Adding IDF factor in LM-JM equation (#779) #230

souravsaha · 2019-04-12T15:40:23Z

LM-JM equation doesn't have IDF factor involved in it. This commit contains LM-JM with IDF effect. I have highlighted the LM-JM with IDF factor in #779 ticket. Due to some setup issue in my machine, I am unable to run this on various data sets. Could you please review and let me know for any concerns.

…y idf factor in it.

ojwb · 2019-04-14T23:43:29Z

We can't merge a patch that causes tests to fail.

This one is particular suspicious:

api_weight.cc:1474: TEST_EQUAL_DOUBLE_((mset2[i].get_weight()), (mset4[i].get_weight()))
Expected 'mset2[i].get_weight()' and 'mset4[i].get_weight()' to be (nearly) equal: were inf and 6.57128304236092)

If you look at the code, mset2 is produced using Xapian::Weight::JELINEK_MERCER_SMOOTHING, and this is showing that a document is getting an infinite weight. Weight contributions need to be bounded above, so that can't be valid.

ojwb · 2019-04-14T23:44:36Z

Also, https://travis-ci.org/xapian/xapian/jobs/519317211 reports some coding standards issue related to whitespace.

xapian-core/weight/lmweight.cc

ojwb · 2019-04-15T00:07:45Z

I'm somewhat unclear on exactly what you are saying we should be changing here and especially why.

The paper you attached to the ticket has highlighting (which I guess you must have added?) on:

The term weight is log(1 + (1 − λ) p_ml (q_i | d )/(λp(q_i | C)))

That's the formula you've changed the code to use, except you haven't included the log(), and that makes a major difference to how this will work for queries with more than one term - log(a) + log(b) = log(a * b) so the weight contributions effectively multiply with the log(), but add without it.

I'm also unclear if you're saying that the current implementation is buggy (in which case replacing it probably does make sense), or if this is a more sophisticated version of what we have (in which case it probably should be added as a new Xapian::Weight::SMOOTHING_XXX constant).

If you're saying this is buggy as-is, then are you also saying the other current smoothing options are buggy too? DIRICHLET_SMOOTHING and ABSOLUTE_DISCOUNT_SMOOTHING both seem to also match the equations in table 1 of the paper, which I think you're trying to say are the wrong equations to be using.

ojwb · 2019-04-15T00:37:58Z

Oh the log() is already done lower down - sorry, I didn't spot that.

So the proposed change seems to actually just be dividing each weight_sum by param_smoothing1 * weight_collection. Assuming param_smoothing1 isn't zero, param_smoothing1 * weight_collection is constant for a given query on a given database, so taking the log() into account that will just decrease the total weight by number_of_weighted_terms * log(param_smoothing1 * weight_collection) won't it?

I'm not following in what way this is "adding an idf factor".

souravsaha · 2019-04-21T13:38:13Z

We can't merge a patch that causes tests to fail.

This one is particular suspicious:
api_weight.cc:1474: TEST_EQUAL_DOUBLE_((mset2[i].get_weight()), (mset4[i].get_weight()))
Expected 'mset2[i].get_weight()' and 'mset4[i].get_weight()' to be (nearly) equal: were inf and 6.57128304236092)
If you look at the code, mset2 is produced using Xapian::Weight::JELINEK_MERCER_SMOOTHING, and this is showing that a document is getting an infinite weight.
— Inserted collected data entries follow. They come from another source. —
(** The loop over the steps of an episode: it runs [n + 1] steps; the
    environment reports [done] at none of the first [n]; the last one
    is done or past the horizon. *)
Lemma steps_summary fuel i t s u s' :
  agent.steps torch env rnd args fuel i t s = Ok (u, s') ->
  exists block n d,
    agent.log s' = agent.log s ++ block /\
    env_dones block = repeat false n ++ [d] /\
    length (env_rewards block) = S n /\
    length (selections block) = S n /\
    episode_ends block = [i] /\
    (d = true \/ (horizon args < Z.of_nat (t + n))%Z) /\
    (forall k, (k < n)%nat -> (Z.of_nat (t + k) <= horizon args)%Z) /\
    agent.steps_done s' = (agent.steps_done s + S n)%nat /\
    let total := add_rewards (agent.l_reward_in_episode (agent.frame s))
                             (env_rewards block) in
    agent.reward_in_episode s' = agent.reward_in_episode s ++ [total] /\
    agent.l_consecutive_episodes (agent.frame s') =
      (if Req_dec_T total 1
       then (agent.l_consecutive_episodes (agent.frame s) + 1)%Z else 0%Z).
Proof.
  revert t s; induction fuel as [|fuel IH]; intros t s; [done|].
  rewrite steps_S. intros H. apply bind_Ok in H as (stop & s1 & Hstep & H).
  pose proof (step_steps_done _ _ _ _ _ _ _ _ _ Hstep) as Hc.
  apply step_summary in Hstep
    as (block & a & rew & done & Hl & Hstop & Hrw & Hd & Hsel & Hee & Hre & Hce
        & Hrie).
  destruct stop.
  - unfold ret in H. injection H as _ <-. exists block, 0%nat, done.
    split; [done|]. rewrite Hrw, Hd, Hsel. do 4 (split; [done|]). split.
    { symmetry in Hstop. apply orb_true_iff in Hstop as [->|Hh]; [by left|].
      right. apply Z.ltb_lt in Hh. by rewrite Nat.add_0_r. }
    split; [intros k Hk; lia|]. split; [lia|]. cbn. done.
  - symmetry in Hstop. apply orb_false_iff in Hstop as [-> Hh].
    apply Z.ltb_ge in Hh.
    destruct (IH _ _ H) as (block' & n & d & Hl' & Hd' & Hrw' & Hsel' & Hee'
                             & Hlast & Hbefore & Hc' & Hrie' & Hce').
    exists (block ++ block'), (S n), d.
    split; [by rewrite Hl', Hl, app_assoc|]. project.
    rewrite Hd, Hd', Hrw, Hsel, Hee, Hee'. cbn [app length repeat].
    rewrite Hrw', Hsel'. do 4 (split; [done|]). split.
    { destruct Hlast as [->|Hlast]; [by left|right]. by rewrite Nat.add_succ_r. }
    split.
    { intros [|k] Hk; [by rewrite Nat.add_0_r|].
      rewrite Nat.add_succ_r. apply (Hbefore k). lia. }
    split; [lia|]. cbn zeta in *. unfold add_rewards in *. cbn [foldl].
    rewrite <- Hre, <- Hrie, <- Hce. done.
Qed.
(** * get_acs_api_data.py: population under 5 by legislative district

    A shallow embedding of the script
    [analysis_child_care_stata_python/get_acs_api_data.py] and of what it
    calls in Python ([str.join], [posixpath], [csv]) and in pandas,
    followed by the properties of the pipeline it runs: fetch, shape,
    aggregate, check, write.

    The script is a straight line of module-level statements.  Each
    statement or call is a function below, named after it; they are
    chained in an error monad, since each may raise and an uncaught
    exception ends the script.  The file system is passed explicitly: the
    only statement that changes it is the last one.

    pandas is followed on the frames this script builds from a payload
    that is an array of arrays of strings: rows of one length, column
    labels that are distinct, cells that are strings or numbers of one
    numeric dtype.  Where pandas would go on with missing values (rows of
    different lengths) or with repeated labels, a function answers
    [Unmodelled] rather than a value or an exception.  The numeric dtype is
    a parameter ([Numeric]): every general statement holds for whatever
    [pd.to_numeric] accepts and however numbers are added and printed. *)

From Stdlib Require Import String Ascii List ZArith Bool Arith Lia.
From Stdlib Require Import DecimalString DecimalZ DecimalPos.
Import ListNotations.
Local Open Scope string_scope.
Local Open Scope list_scope.

(** ** Python: exceptions, and statements that may raise *)

Module Py.

Inductive exn : Type :=
| NameError (name : string)
| JSONDecodeError
| IndexError
| KeyError
| ValueError
| TypeError
| OSError.
Lemma append_region_tracks (h : heap) (c : counts_t) (r : regions_t)
    (s t x : string) :
  holds h stc str (State c r) ->
  tracks stc str (Heap.append_region str s t x) h
    (bind (Planner.append_region r s t x) (fun r' => Ok (State c r'))).
Proof.
  intros Hh. unfold Planner.append_region, dict_item at 1.
  destruct (dict_get r s) as [tables |] eqn:Es; cbn [bind].
  2:{ cbn [tracks]. eexists. unfold Heap.append_region.
      run (tables_at_absent h c r s Hh Es). reflexivity. }
  destruct (tables_at_present h c r s tables Hh Es) as ([ta to] & Hat & Hto).
  cbn [snd] in *.
  pose proof (dict_rel_mem _ _ _ t Hto) as Hmem.
  destruct (dict_get tables t) as [l |] eqn:Et.
  - assert (Hmt : dict_mem tables t = true)
      by (unfold dict_mem; now rewrite Et).
    rewrite Hmt. unfold dict_item. rewrite Et. cbn [bind tracks].
    destruct (list_at h c r s t tables l Hh Es Et)
      as ([ta' to'] & la & Hat' & _ & Hla & Hl & Hstore).
    cbn [snd] in *.
    assert (Hm : dict_mem to t = true) by congruence.
    eexists. split; [| apply Hstore].
    unfold Heap.append_region. run Hat. rewrite Hm.
    run (eq_refl : ret tt h = (Ok tt, h)).
    run Hat'. run (lift_item_at to' t la h Hla).
    run (load_regions_at la h l Hl).
    exact (store_at h la _ _ Hl).
  - (* a new list first *)
    assert (Hmt : dict_mem tables t = false)
      by (unfold dict_mem; now rewrite Et).
    assert (Hm : dict_mem to t = false) by congruence.
    rewrite Hmt. unfold dict_item.
    assert (Hnew : exists h2,
               (let* la := alloc (ORegions []) in
                store ta (OTables (dict_set to t la))) h = (Ok tt, h2)
               /\ holds h2 stc str
                    (State c (dict_set r s (dict_set tables t [])))).
    { destruct Hh as (co & shape & Hco & Hc & Hcnd & Hro & Hr & Htnd & Hlnd).
      cbn [Planner.stc Planner.str_regions] in *.
      rewrite (tables_at_eq h str shape r s Hro Hr) in Hat.
      destruct (dict_get shape s) as [x0 |] eqn:Ex; [| discriminate].
      injection Hat as ->.
      pose proof (dict_get_value_in _ _ _ Ex) as Hin.
      destruct (table_addr_holds _ _ _ Hr (ta, to) Hin) as [Hta _].
      cbn [fst] in Hta.
      eexists. split.
      - unfold mbind, alloc.
        apply store_at with (o := OTables to).
        apply (extends_app h [ORegions []]), Hta.
      - apply (add_list_holds stc str h c r s t co shape ta to tables);
          auto. }
    destruct Hnew as (h2 & Hrun & Hh2).
    destruct (list_at h2 c _ s t (dict_set tables t []) [] Hh2
                (dict_get_set_same _ _ _) (dict_get_set_same _ _ _))
      as ([ta' to'] & la & Hat' & _ & Hla & Hl & Hstore).
    cbn [snd] in *.
    rewrite dict_get_set_same. cbn [bind tracks].
    eexists. split.
    + unfold Heap.append_region. run Hat. rewrite Hm. run Hrun.
      run Hat'. run (lift_item_at to' t la h2 Hla).
      run (load_regions_at la h2 [] Hl).
      exact (store_at h2 la _ _ Hl).
    + specialize (Hstore ([] ++ [x])%list).
      now rewrite (dict_set_set r s) in Hstore.
Qed.
End OpsRef.

Section LoopRef.
Variable hot_table : string.
Variable hot_avg : Q.
Variable t_avg_of : string -> Q.
Variables stc str : addr.

Lemma tracks_seq (m k : M unit) (h : heap) (res : result state)
    (f : state -> result state) :
  tracks stc str m h res ->
  (forall h1 st1, holds h1 stc str st1 -> tracks stc str k h1 (f st1)) ->
  tracks stc str (let* _ := m in k) h (bind res f).
Proof.
  intros Hm Hk. destruct res as [st1 | e]; cbn [bind tracks] in *.
  - destruct Hm as (h1 & Hrun & Hh1). specialize (Hk h1 st1 Hh1).
    destruct (f st1) as [st2 | e]; cbn [tracks] in *.
    + destruct Hk as (h2 & Hrun2 & Hh2). exists h2. split; [| exact Hh2].
      now rewrite (mbind_eq _ _ _ _ _ Hrun).
    + destruct Hk as (h2 & Hrun2). exists h2.
      now rewrite (mbind_eq _ _ _ _ _ Hrun).
  - destruct Hm as (h1 & Hrun). exists h1.
    now rewrite (mbind_eq _ _ _ _ _ Hrun).
Qed.

(** The eight updates of [apply_swap], each as a step on the whole state. *)
Lemma apply_swap_chain (st : state) (sw : swap) :
  Planner.apply_swap hot_table st sw =
  bind (bind (Planner.decr (Planner.stc st) (source sw) hot_table)
          (fun c' => Ok (State c' (Planner.str_regions st))))
  (fun st =>
  bind (bind (Planner.incr (Planner.stc st) (target sw) hot_table)
          (fun c' => Ok (State c' (Planner.str_regions st))))
  (fun st =>
  bind (bind (Planner.remove_region (Planner.str_regions st) (source sw)
                hot_table (hot_region sw))
          (fun r' => Ok (State (Planner.stc st) r')))
  (fun st =>
  bind (bind (Planner.append_region (Planner.str_regions st) (target sw)
                hot_table (hot_region sw))
          (fun r' => Ok (State (Planner.stc st) r')))
  (fun st =>
  bind (bind (Planner.decr (Planner.stc st) (target sw) (cold_table sw))
          (fun c' => Ok (State c' (Planner.str_regions st))))
  (fun st =>
  bind (bind (Planner.incr (Planner.stc st) (source sw) (cold_table sw))
          (fun c' => Ok (State c' (Planner.str_regions st))))
  (fun st =>
  bind (bind (Planner.remove_region (Planner.str_regions st) (target sw)
                (cold_table sw) (cold_region sw))
          (fun r' => Ok (State (Planner.stc st) r')))
  (fun st =>
  bind (Planner.append_region (Planner.str_regions st) (source sw)
          (cold_table sw) (cold_region sw))
       (fun r' => Ok (State (Planner.stc st) r'))))))))).
Proof.
  destruct st as [c r]. unfold Planner.apply_swap.
  cbn [Planner.stc Planner.str_regions].
  destruct (Planner.decr c (source sw) hot_table) as [c1 | e];
    cbn [bind Planner.stc Planner.str_regions]; [| reflexivity].
  destruct (Planner.incr c1 (target sw) hot_table) as [c2 | e];
    cbn [bind Planner.stc Planner.str_regions]; [| reflexivity].
  destruct (Planner.remove_region r (source sw) hot_table (hot_region sw))
    as [r1 | e]; cbn [bind Planner.stc Planner.str_regions]; [| reflexivity].
  destruct (Planner.append_region r1 (target sw) hot_table (hot_region sw))
    as [r2 | e]; cbn [bind Planner.stc Planner.str_regions]; [| reflexivity].
  destruct (Planner.decr c2 (target sw) (cold_table sw)) as [c3 | e];
    cbn [bind Planner.stc Planner.str_regions]; [| reflexivity].
  destruct (Planner.incr c3 (source sw) (cold_table sw)) as [c4 | e];
    cbn [bind Planner.stc Planner.str_regions]; [| reflexivity].
  destruct (Planner.remove_region r2 (target sw) (cold_table sw)
              (cold_region sw)) as [r3 | e];
    cbn [bind Planner.stc Planner.str_regions]; reflexivity.
Qed.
Weight contributions need to be bounded above, so that can't be valid.

Sorry! The infinite weight problem has been fixed. Weight contributions are now bounded above. The tests continue to fail, but for a different reason. The tests are based on the hypothesis that if smoothing is set to zero, all smoothing methods should reduce to the same formula. My current patch has only modified JM smoothing to incorporate the claimed IDF factor, but has not touched the other smoothing methods. Not surprisingly, the equality test between between modified JM and other smoothing methods (when the smoothing parameter is set to zero) fails.

I thought I'd do one small change at a time, and modify the formula for the other smoothing methods once this is approved. If you would rather I make the intended change for all smoothing methods, I could do that too.

souravsaha · 2019-04-21T13:44:13Z

I'm somewhat unclear on exactly what you are saying we should be changing here and especially why.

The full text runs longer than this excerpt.